Nur wenige Bäuerinnen und Bauern sind für die Biodiversitäts-Initiative (BDI). Warum befürworten Sie diese?
Peter Waltenspül: Es ist schade, dass die Landwirtschaft schon wieder in einem Abstimmungskampf als Sündenbock herhalten muss. Die BDI ist ein notwendiges Übel, dennoch befürworte ich diese. Ursprünglich war ich für den Gegenvorschlag, welcher leider nicht zustande kam. Dieser hätte auch die Privaten und Gemeinden in die Pflicht genommen. Nun muss ich leider ja zur BDI sagen. Wir müssen endlich etwas bewegen, um den Artenschwund zu stoppen. Ich brauche keine Wissenschaftler, um festzustellen, dass die Biodiversität in der Vergangenheit zurückging. War ich früher mit dem Auto unterwegs, musste die Frontscheibe regelmässig gereinigt werden, da sie voller Insekten war. Das hat sich stark verändert. [IMG 2]

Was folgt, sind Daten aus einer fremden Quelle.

(** The system calls the drivers make; their result when the environment says
    nothing is success. *)
Definition sys_close (fd : Z) : C unit := syscall_do (SysClose fd) (SysRes 0 0 []);; ret tt.
Definition sys_ioctl (fd : Z) (request : string) : C Z :=
  let! r := syscall_do (SysIoctl fd request) (SysRes 0 0 []) in ret (r_ret r).
Definition sys_fcntl (fd : Z) (cmd : string) : C Z :=
  let! r := syscall_do (SysFcntl fd cmd) (SysRes 0 0 []) in ret (r_ret r).
Definition sys_bind (fd : Z) : C Z := let! r := syscall_do (SysBind fd) (SysRes 0 0 []) in ret (r_ret r).
Definition sys_open : C Z := let! r := syscall_do SysOpen (SysRes 3 0 []) in ret (r_ret r).
Definition sys_socket : C Z := let! r := syscall_do SysSocket (SysRes 3 0 []) in ret (r_ret r).

(** [ioctl(soc, SIOCGIFHWADDR, &ifr)] fills in the six bytes of the address. *)
Definition sys_hwaddr (fd : Z) : C (Z * list Z) :=
  let! r := syscall_do (SysIoctl fd "SIOCGIFHWADDR") (SysRes 0 0 ETHER_ADDR_ANY) in
  ret (r_ret r, take ETHER_ADDR_LEN (r_data r ++ ETHER_ADDR_ANY)).

Section Ethernet.
Context {Mc : Machine}.

(** [ether_tap_addr] and [ether_pcap_addr] have the same body. *)
Definition ether_tap_addr (d : dev_id) : C Z :=
  let! soc := sys_socket in
  if soc =? -1 then ret (-1)
  else
    let! (r, hw) := sys_hwaddr soc in
    if r =? -1 then sys_close soc;; ret (-1)
    else
      set_dev d (fun dev => with_address (hw ++ drop ETHER_ADDR_LEN (dev_address dev)) dev);;
      sys_close soc;;
      ret 0.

In einer Mitteilung zur BDI erwähnte Pro Natura das Flächenziel von 30 Prozent. Aktuell seien nur 8 Prozent der Schweizer Fläche ausreichend geschützt. Es fehlt also eine Fläche, die der Grösse der Kantone Bern, Freiburg, Neuenburg und Solothurn zusammen entspricht. Schmerzt es Sie als Landwirt nicht, so viel Flächen zu extensivieren?
Das Argument, dass nach einer Annahme der BDI Flächen in der Grösse von mehreren Kantonen extensiviert werden müssten, ist falsch und populistisch. Noch ist nicht definiert, was zu diesen 30 Prozent gehört. Diese Definition muss noch ausgearbeitet werden. Dabei wäre es völlig absurd, sehr produktive Flächen zu extensivieren. Wer die Schweizer Politik in den vergangenen Jahrzehnten mitverfolgte, weiss, da wird es pragmatische Lösungen geben. Wertvolle Alpweiden und BFF werden sicher angerechnet.
In den letzten 30 Jahren wurden in der Landwirtschaft unzählige neue Programme eingeführt, neue Projekte initiiert und der Anteil extensiv bewirtschafteter Flächen an der LN liegt heute bei fast einem Fünftel. Dennoch soll gemäss den Initianten der Artenschwund zugenommen haben. Liegt das Problem wirklich in der Landwirtschaft?
Die schwindende Biodiversität ist ein globales Problem. Dieses zu lösen, benötigt alle, nicht nur uns Bauern. Genau aus diesem Grund darf aber die Landwirtschaft nicht nein sagen. Obwohl ich schon seit Jahrzehnten biologisch wirtschafte, muss ich leider auch auf meinem Hof einen Artenschwund feststellen. Wir haben auf unseren extensiven Wiesen nicht mehr die grosse Vielfalt wie zu meiner Schulzeit. Ein wichtiger Punkt ist sicher der immense Stickstoffeintrag über die Luft. Stickstoffliebende Pflanzen verdrängen dadurch seltene Arten. Auch der Rückgang in der Fauna ist offensichtlich, dafür benötige ich keine Studien von Professoren. Der gesamtheitliche Verlust in der Tierwelt wird nicht einfach kompensiert, weil einzelne Vogelarten wieder zunehmen.
Wo sehen Sie bei der Biodiversität die grössten Defizite in der Landwirtschaft?
Die BFF sind heute vielfach am falschen Ort. Ich war auch nicht dafür, auf bestehenden Ackerflächen 3,5 Prozent BFF einzuführen. Der Ansatz war aber richtig, dass vermehrt naturnahe Flächen in der Nähe der intensiven Ackerflächen im Mittelland angelegt werden. Die Biobauern wissen um die Vorteile von Nützlingsstreifen. Wir sollten im Pflanzenbau zukünftig noch verstärkt Nützlinge fördern, statt nur Schädlinge zu bekämpfen.
Ist es denn sinnvoll, die hiesige Landwirtschaft weiter zu extensivieren und im Gegenzug mehr Lebensmittel zu importieren? Dadurch wird ja das Problem nur exportiert?
Ein hoher Selbstversorgungsgrad ist wichtig. Aber sind wirklich wir Bauern diejenigen, welche von einer hohen Eigenversorgung profitieren, wie es immer gepredigt wird? Die Produzentenpreise sind ja nur selten kostendeckend. Ob da eine Ausdehnung der Produktion förderlich ist, bezweifle ich. Die Nahrungsindustrie ist ja nicht wirklich an einer stärkeren Inlandproduktion interessiert, denn Importe sind für diese mindestens so interessant.